Scientists are creating an AI that can think like a human baby

Scientists are creating an AI that can think like a human baby

Health

Inspired by research on how infants learn, researchers have developed an AI that can learn simple physical rules about how objects behave and express surprise when they appear to break those rules. The results were published in Nature Human Behavior.

The field of artificial intelligence (AI) has made astonishing progress in recent years, mastering a growing range of tasks that now include board games like chess and go, scientific problems like protein folding and language modeling. However, something fundamental is still missing. Cutting-edge AI systems have even more particular difficulty capturing the “common sense” insights that guide prediction, inference, and action in everyday human scenarios.

In recent work, a team focused on a particular area of ​​commonsense knowledge: intuitive physics. It is the network of concepts that underpins reasoning about the properties and interactions of macroscopic objects. Despite considerable efforts, recent advances in AI have indeed still not yet resulted in a system displaying a clear understanding of intuitive physics even comparable to that of very young children.

Basic physical concepts

There are three key concepts that we all understand from an early age. The first is permanence: objects do not suddenly disappear. When babies are shown a video of a ball suddenly disappearing, for example, children express surprise, which researchers measure by how long they look in a particular direction. The other two key concepts are solidity (solid objects cannot pass through each other) and continuity (objects move coherently through space and time).

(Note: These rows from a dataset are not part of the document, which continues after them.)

(** * A typed dataset model with lazy foreign-key joins

    Shallow embedding of [src/dataset.py] (class [DataSet]) and proofs about
    construction, filtering, relation declaration and the read path.

    Python objects that the program shares and mutates (record dicts, the
    relation list of a dataset, the datasets themselves) live in an explicit
    store; methods are computations over that store that either return or
    raise. *)

From Stdlib Require Import ZArith String List Bool Lia.
From Stdlib Require Import Floats.SpecFloat.
From stdpp Require Import base option list sorting strings gmap.

Set Warnings "-register-all".

Open Scope Z_scope.
Open Scope string_scope.
Open Scope list_scope.

(** ** Plain values: what the loader delivers *)

(** A value parsed from JSON or passed by a caller, held by value.  Floats
    are binary floats [(-1)^s * m * 2^e], with zeros, infinities and NaN.

    Python compares the elements of a list or dict by identity ([is]) before
    it compares them by [==].  That shows on one kind of object only, a NaN,
    which is unequal to itself; so a NaN comes with the identity of its
    float object.  [JFloat S754_nan] is the object that the JSON decoder
    returns for every [NaN] literal (the module constant
    [json.decoder.NaN]); [JNaN o] is any other NaN object, told apart by its
    number [o] (one made by [float("nan")], say). *)
Inductive json : Type :=
| JNone
| JBool (b : bool)
| JInt (z : Z)
| JFloat (f : spec_float)
| JNaN (o : nat)
| JStr (s : string)
| JList (xs : list json)
| JDict (items : list (string * json)).

(** The result of Python's [type(x)] on the values that occur. *)
Inductive pytype : Type :=
| NoneType | bool_t | int_t | float_t | str_t | list_t | dict_t | defaultdict_t.

#[global] Instance pytype_eq_dec : EqDecision pytype.
Proof. solve_decision. Defined.

Definition type_of_json (j : json) : pytype :=
  match j with
  | JNone => NoneType
  | JBool _ => bool_t
  | JInt _ => int_t
  | JFloat _ => float_t
  | JNaN _ => float_t
  | JStr _ => str_t
  | JList _ => list_t
  | JDict _ => dict_t
  end.

(** *** Python's [==] on plain values

    Numbers compare by mathematical value across [bool], [int] and [float]
    ([True == 1], [1 == 1.0]); a NaN equals nothing, not even itself;
    strings compare by content, and values of unrelated types are unequal.
    Lists and dicts compare element by element, and there an element that
    is the same object on both sides counts as equal without being
    compared ([PyObject_RichCompareBool]): [[nan] == [nan]] holds when both
    lists hold the same NaN object. *)

Inductive numval : Type :=
| Dyadic (n e : Z)        (* n * 2^e *)
| Infinite (neg : bool)
| NotANumber.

These continuity rules seem quite simple to us, but as said above, they are not as intuitive for the AI. Luis Piloto and his team from the company DeepMind in London, owned by Google, therefore wanted to remedy this.

Promising results

Their AI, which is called PLATO (Physics Learning through Auto-encoding and Tracking Objects), is a neural network. Simply put, it is a type of software system that learns by spotting patterns in large amounts of data. The program was formed through a series of animated videos of simple objects such as cubes and balls designed to represent the same basic knowledge that babies have during their first months of life.

The dataset constructed by the researchers covered the three concepts mentioned above plus two others: immutability (the properties of the object, such as shape, do not change) and directional inertia (the objects move in a manner consistent with the principles of inertia). After training PLATO on these videos, the next step was to test it.

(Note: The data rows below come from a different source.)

(** * Unified scan pipeline of the stock dashboard server (server.js, config.js)

    A shallow embedding of the scan orchestration of [server.js]:
    [getCombinedTrackedSymbols], [fetchQuotes], [fetchAllHistoricalData],
    [analyzeWithPythonService], [analyzeAllStocks],
    [getFastVolumeAccumulators], [fetchAndEmitStockUpdates],
    [checkPythonServiceHealth] and the circuit-breaker event handlers.

    Conventions of the embedding.
    - A JavaScript number that came out of JSON is the rational [Q] it
      stands for; a field that is [undefined], [null] or [NaN] is [None].
      The server computes with numbers in one place, the score of
      [getFastVolumeAccumulators]: there every operation rounds as binary64
      does ([round64]) and may overflow to an infinity ([double]).  The
      comparators of the server only take the sign of a difference of two
      numbers, which is the sign of the exact difference.
    - A promise is described by what it settles to ([Resolved] or
      [Rejected], the latter carrying [error.message]) and by the number of
      milliseconds it takes to settle.
    - The outside world of one scan cycle (database, quote provider, history
      provider, the analysis service behind its circuit breaker, the clock)
      is an explicit record [Env] of answers.
    - What a cycle does to the outside world is a log of [Action]s, in the
      order in which they happen: socket.io emissions, provider calls,
      timers.  The retries of the tasks of a historical chunk that the
      stage has given up are kept apart ([abandonedRetries]): they happen
      later, at a time that the cycle does not wait for. *)

From Stdlib Require Import QArith Qround Qabs Qpower Lqa Lia List Sorted Permutation.
From stdpp Require Import gmap strings list sorting.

Result: when she saw videos of impossible scenarios, the AI ​​expressed “surprise”. In other words, the program was advanced enough to recognize that a strange action that had just taken place had challenged the physics it had learned.

The researchers also performed tests this time involving different objects than those in the training data. Again, PLATO would have displayed a solid understanding of what should and shouldn’t happen.

The authors emphasize that PLATO is not intended as a model of infant behavior. However, it could be a first step towards an AI capable of testing hypotheses about how human babies learn. “We hope this can eventually be used by cognitive scientists to seriously model infant behavior,” says Luis Piloto.